Repeat the lines from the line with "c))) (fun h1 =>" to the line with "Definition setupWireGuard (h" in the listing below, keeping both end lines and adding nothing.

BEGIN Data supplied

(* ===== verification/Iface.v ===== *)
(** * Setting up the WireGuard interface (pkg/daemon/helpers.go, daemon.go)

    The daemon drives ip(8), wg(8), ifconfig(8) and route(8) through its command
    executor.  [Executor] is that interface together with the other ways the code
    looks at the host: /sys/class/net, a UDP bind, the path, the clock.  The
    operations run on an abstract host state; [os] is the platform ([None]: any
    other than linux and darwin). *)

From S2P Require Import Prelude GoStrings GoNet IfName Derive NodeConfig.
Local Open Scope wgmesh_scope.

Class Executor (H : Type) := {
  (** A command with its standard input: whether it succeeded, and its output. *)
  run_cmd : H -> list string -> string -> H * (bool * string);
  (** A command started and left running. *)
  start_cmd : H -> list string -> H * bool;
  look_path : H -> string -> bool;
  path_exists : H -> string -> bool;
  (** Whether UDP port [p] can be bound. *)
  can_bind : H -> Z -> bool;
  sleep : H -> Duration -> H;
}.

(** [IPNet.String], for masks of ones and zeros. *)
Definition net_string (n : IPNet) : string := ip_string (net_ip n) ^^ "/" ^^ itoa (mask_size (net_mask n)).1.

Definition maskSize (mask : list Z) : Z := (mask_size mask).1.

Section iface.
Context {H : Type} {exec : Executor H} (os : option goos) (wgBinPath wireguardGoBinPath : string).

(** A command whose failure is an error that carries its output. *)
Definition checked (h : H) (words : list string) (msg : string) : H * result unit :=
  let '(h', (ok, out)) := run_cmd h words "" in (h', if ok then Ok tt else Err (msg ^^ ": " ^^ out)).
(** ... and one whose failure is ignored. *)
Definition unchecked (h : H) (words : list string) : H := (run_cmd h words "").1.
(** ... and one that may fail when its work is already done. *)
Definition checked_unless (known : string -> bool) (h : H) (words : list string) (msg : string) : H * result unit :=
  let '(h', (ok, out)) := run_cmd h words "" in
  (h', if ok || known out then Ok tt else Err (msg ^^ ": " ^^ out)).
Definition file_exists (out : string) : bool := contains out "File exists".

Definition andThen (p : H * result unit) (k : H -> H * result unit) : H * result unit :=
  match p with (h, Ok _) => k h | (h, Err e) => (h, Err e) end.
Definition explain (msg : string) (p : H * result unit) : H * result unit := (p.1, wrap msg p.2).
Definition unsupported (h : H) : H * result unit := (h, Err "unsupported OS").

Definition interfaceExists (h : H) (name : string) : H * bool :=
  match os with
  | Some Linux => (h, path_exists h ("/sys/class/net/" ^^ name))
  | Some Darwin => let '(h', (ok, _)) := run_cmd h ["ifconfig"; name]%string "" in (h', ok)
  | None => (h, false)
  end.

(** The loop that waits for the utun device: up to [n] looks, 50 ms apart. *)
Fixpoint wait_interface (n : nat) (h : H) (name : string) : H * bool :=
  match n with
  | O => (h, false)
  | S n => let '(h', there) := interfaceExists h name in
           if there then (h', true) else wait_interface n (sleep h' (50 * millisecond)%Z) name
  end.

Definition createInterface (h : H) (name : string) : H * result unit :=
  match os with
  | Some Linux => checked h ["ip"; "link"; "add"; "dev"; name; "type"; "wireguard"]%string "failed to create interface"
  | Some Darwin =>
      if String.eqb wireguardGoBinPath "wireguard-go" && negb (look_path h "wireguard-go")
      then (h, Err "wireguard-go not found in PATH (required on macOS)")
      else
        let '(h1, started) := start_cmd h [wireguardGoBinPath; name] in
        if negb started then (h1, Err "failed to start wireguard-go")
        else let '(h2, there) := wait_interface 20 h1 name in
             (h2, if there then Ok tt else Err ("wireguard interface " ^^ name ^^ " was not created on macOS"))
  | None => unsupported h
  end.

Definition configureInterface (h : H) (name privateKey : string) (listenPort : Z) : H * result unit :=
  let '(h', (ok, out)) := run_cmd h [wgBinPath; "set"; name; "private-key"; "/dev/stdin"; "listen-port"; itoa listenPort]%string
                            (privateKey ^^ String (ascii_of_byte 10) "") in
  (h', if ok then Ok tt else Err ("failed to configure interface: " ^^ out)).

(** The route of the subnet on macOS: added, or changed when it exists. *)
Definition ensure_route (h : H) (family : list string) (networkCIDR name : string) : H * result unit :=
  let '(h1, (ok, out)) := run_cmd h (["route"; "-n"; "add"]%string ++ family ++ ["-net"; networkCIDR; "-interface"; name]%string) "" in
  if ok then (h1, Ok tt)
  else if file_exists out then
    checked h1 (["route"; "-n"; "change"]%string ++ family ++ ["-net"; networkCIDR; "-interface"; name]%string)
      ("failed to update route " ^^ networkCIDR ^^ " via " ^^ name)
  else (h1, Err ("failed to add route " ^^ networkCIDR ^^ " via " ^^ name ^^ ": " ^^ out)).

Definition setInterfaceAddress (h : H) (name address : string) : H * result unit :=
  match os, parse_cidr address with
  | None, _ => unsupported h
  | Some _, None => (h, Err ("invalid address format: " ^^ address))
  | Some Linux, Some (ip, _) =>
      let family := match to4 ip with Some _ => "-4" | None => "-6" end%string in
      let h1 := unchecked h ["ip"; family; "addr"; "flush"; "dev"; name]%string in
      checked_unless file_exists h1 ["ip"; "addr"; "add"; address; "dev"; name]%string "failed to set address"
  | Some Darwin, Some (ip, ipNet) =>
      match to4 ip with
      | Some ipv4 =>
          andThen (checked_unless file_exists h
                     ["ifconfig"; name; "inet"; ip_string ipv4; ip_string ipv4; "netmask"; ip_string (net_mask ipNet); "alias"]%string
                     "failed to set address")
            (fun h1 => ensure_route h1 [] (net_string ipNet) name)
      | None =>
          andThen (checked_unless file_exists h
                     ["ifconfig"; name; "inet6"; ip_string ip; "prefixlen"; "128"; "alias"]%string "failed to set address")
            (fun h1 => ensure_route h1 ["-inet6"%string] (net_string ipNet) name)
      end
  end.

Definition setInterfaceUp (h : H) (name : string) : H * result unit :=
  match os with
  | Some Linux => checked h ["ip"; "link"; "set"; "dev"; name; "up"]%string "failed to bring interface up"
  | Some Darwin => checked h ["ifconfig"; name; "up"]%string "failed to bring interface up"
  | None => unsupported h
  end.

(** Errors are ignored. *)
Definition setInterfaceDown (h : H) (name : string) : H :=
  match os with
  | Some Linux => unchecked h ["ip"; "link"; "set"; "dev"; name; "down"]%string
  | Some Darwin => unchecked h ["ifconfig"; name; "down"]%string
  | None => h
  end.

Definition deleteInterface (h : H) (name : string) : H * result unit :=
  match os with
  | Some Linux =>
      checked_unless (fun out => contains out "Cannot find device" || contains out "does not exist") h
        ["ip"; "link"; "del"; "dev"; name]%string "failed to delete interface"
  | Some Darwin =>
      checked_unless (fun out => contains (to_lower out) "does not exist" || contains (to_lower out) "no such") h
        ["ifconfig"; name; "destroy"]%string "failed to delete interface"
  | None => (h, Ok tt)
  end.

Definition resetInterface (h : H) (name : string) : H :=
  let h1 := setInterfaceDown h name in
  match os with
  | Some Linux =>
      let h2 := unchecked h1 ["ip"; "addr"; "flush"; "dev"; name]%string in
      unchecked h2 [wgBinPath; "set"; name; "peer"; "remove"]%string
  | _ => h1
  end.

(** A port out of range cannot be listened on either. *)
Definition isPortInUse (h : H) (port : Z) : bool :=
  negb ((0 <=? port) && (port <=? 65535) && can_bind h port)%Z.

Fixpoint find_port (n : nat) (h : H) (port : Z) : Z :=
  match n with
  | O => 0
  | S n => if negb (isPortInUse h port) then port else find_port n h (port + 1)
  end%Z.
Definition findAvailablePort (h : H) (startPort : Z) : Z := find_port 100 h startPort.

Definition getWGInterfacePort (h : H) (name : string) : H * Z :=
  let '(h', (ok, out)) := run_cmd h [wgBinPath; "show"; name; "listen-port"]%string "" in
  (h', if ok then default 0%Z (sscanf_d (trim_space out)) else 0%Z).

Definition with_listen_port (c : Config) (port : Z) : Config :=
  {| Secret := Secret c; Keys := Keys c; InterfaceName := InterfaceName c; WGListenPort := port;
     AdvertiseRoutes := AdvertiseRoutes c; LogLevel := LogLevel c; Privacy := Privacy c; Gossip := Gossip c;
     LANDiscovery := LANDiscovery c; cfg_Introducer := cfg_Introducer c; DisableIPv6 := DisableIPv6 c;
     ForceRelay := ForceRelay c; DisablePunching := DisablePunching c; CustomSubnet := CustomSubnet c |}.

(** The interface is there: one that existed is reset, else one is created.  The
    port of an existing one only chooses a log line. *)
Definition ensure_interface (h : H) (name : string) : H * result unit :=
  let '(h1, there) := interfaceExists h name in
  if there then let '(h2, _) := getWGInterfacePort h1 name in (resetInterface h2 name, Ok tt)
  else explain "failed to create interface" (createInterface h1 name).

(** The port to use: the configured one, or the next free one. *)
Definition choose_port (h : H) (port : Z) : result Z :=
  if isPortInUse h port then
    let availablePort := findAvailablePort h (port + 1) in
    if Z.eqb availablePort 0 then Err "no available ports found" else Ok availablePort
  else Ok port.

(** Key, port, addresses, up. *)
Definition bring_up (h : H) (c : Config) (node : LocalNode) : H * result unit :=
  let name := InterfaceName c in
  andThen (explain "failed to configure interface" (configureInterface h name (ln_WGPrivateKey node) (WGListenPort c))) (fun h1 =>
  andThen (explain "failed to set IP address" (setInterfaceAddress h1 name (ln_MeshIP node ^^ "/" ^^ itoa (PrefixLen c)))) (fun h2 =>
  andThen (if String.eqb (ln_MeshIPv6 node) "" then (h2, Ok tt)
           else explain "failed to set IPv6 address" (setInterfaceAddress h2 name (ln_MeshIPv6 node ^^ "/64"))) (fun h3 =>
  explain "failed to bring interface up" (setInterfaceUp h3 name)))).

Definition setupWireGuard (h : H) (c : Config) (node : LocalNode) : H * Config * result unit :=
  match ensure_interface h (InterfaceName c) with
  | (h1, Err e) => (h1, c, Err e)
  | (h1, Ok _) =>
      match choose_port h1 (WGListenPort c) with
      | Err e => (h1, c, Err e)
      | Ok port =>
          let c' := with_listen_port c port in
          let '(h2, r) := bring_up h1 c' node in (h2, c', r)
      end
  end.

Definition teardownWireGuard (h : H) (c : Config) : H :=
  if String.eqb (InterfaceName c) "" then h
  else (deleteInterface (setInterfaceDown h (InterfaceName c)) (InterfaceName c)).1.

(** [Run]: the teardown is deferred once the set-up has succeeded; [body] is
    what runs in between. *)
Definition run_interface (h : H) (c : Config) (node : LocalNode) (body : H -> Config -> H) : H * result unit :=
  match setupWireGuard h c node with
  | (h1, _, Err e) => (h1, Err ("failed to setup WireGuard: " ^^ e))
  | (h1, c', Ok _) => (teardownWireGuard (body h1 c') c', Ok tt)
  end.

End iface.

END Data supplied

• _Answer to the exercise_
  andThen (explain "failed to configure interface" (configureInterface h name (ln_WGPrivateKey node) (WGListenPort c))) (fun h1 =>
  andThen (explain "failed to set IP address" (setInterfaceAddress h1 name (ln_MeshIP node ^^ "/" ^^ itoa (PrefixLen c)))) (fun h2 =>
  andThen (if String.eqb (ln_MeshIPv6 node) "" then (h2, Ok tt)
           else explain "failed to set IPv6 address" (setInterfaceAddress h2 name (ln_MeshIPv6 node ^^ "/64"))) (fun h3 =>
  explain "failed to bring interface up" (setInterfaceUp h3 name)))).

Definition setupWireGuard (h : H) (c : Config) (node : LocalNode) : H * Config * result unit :=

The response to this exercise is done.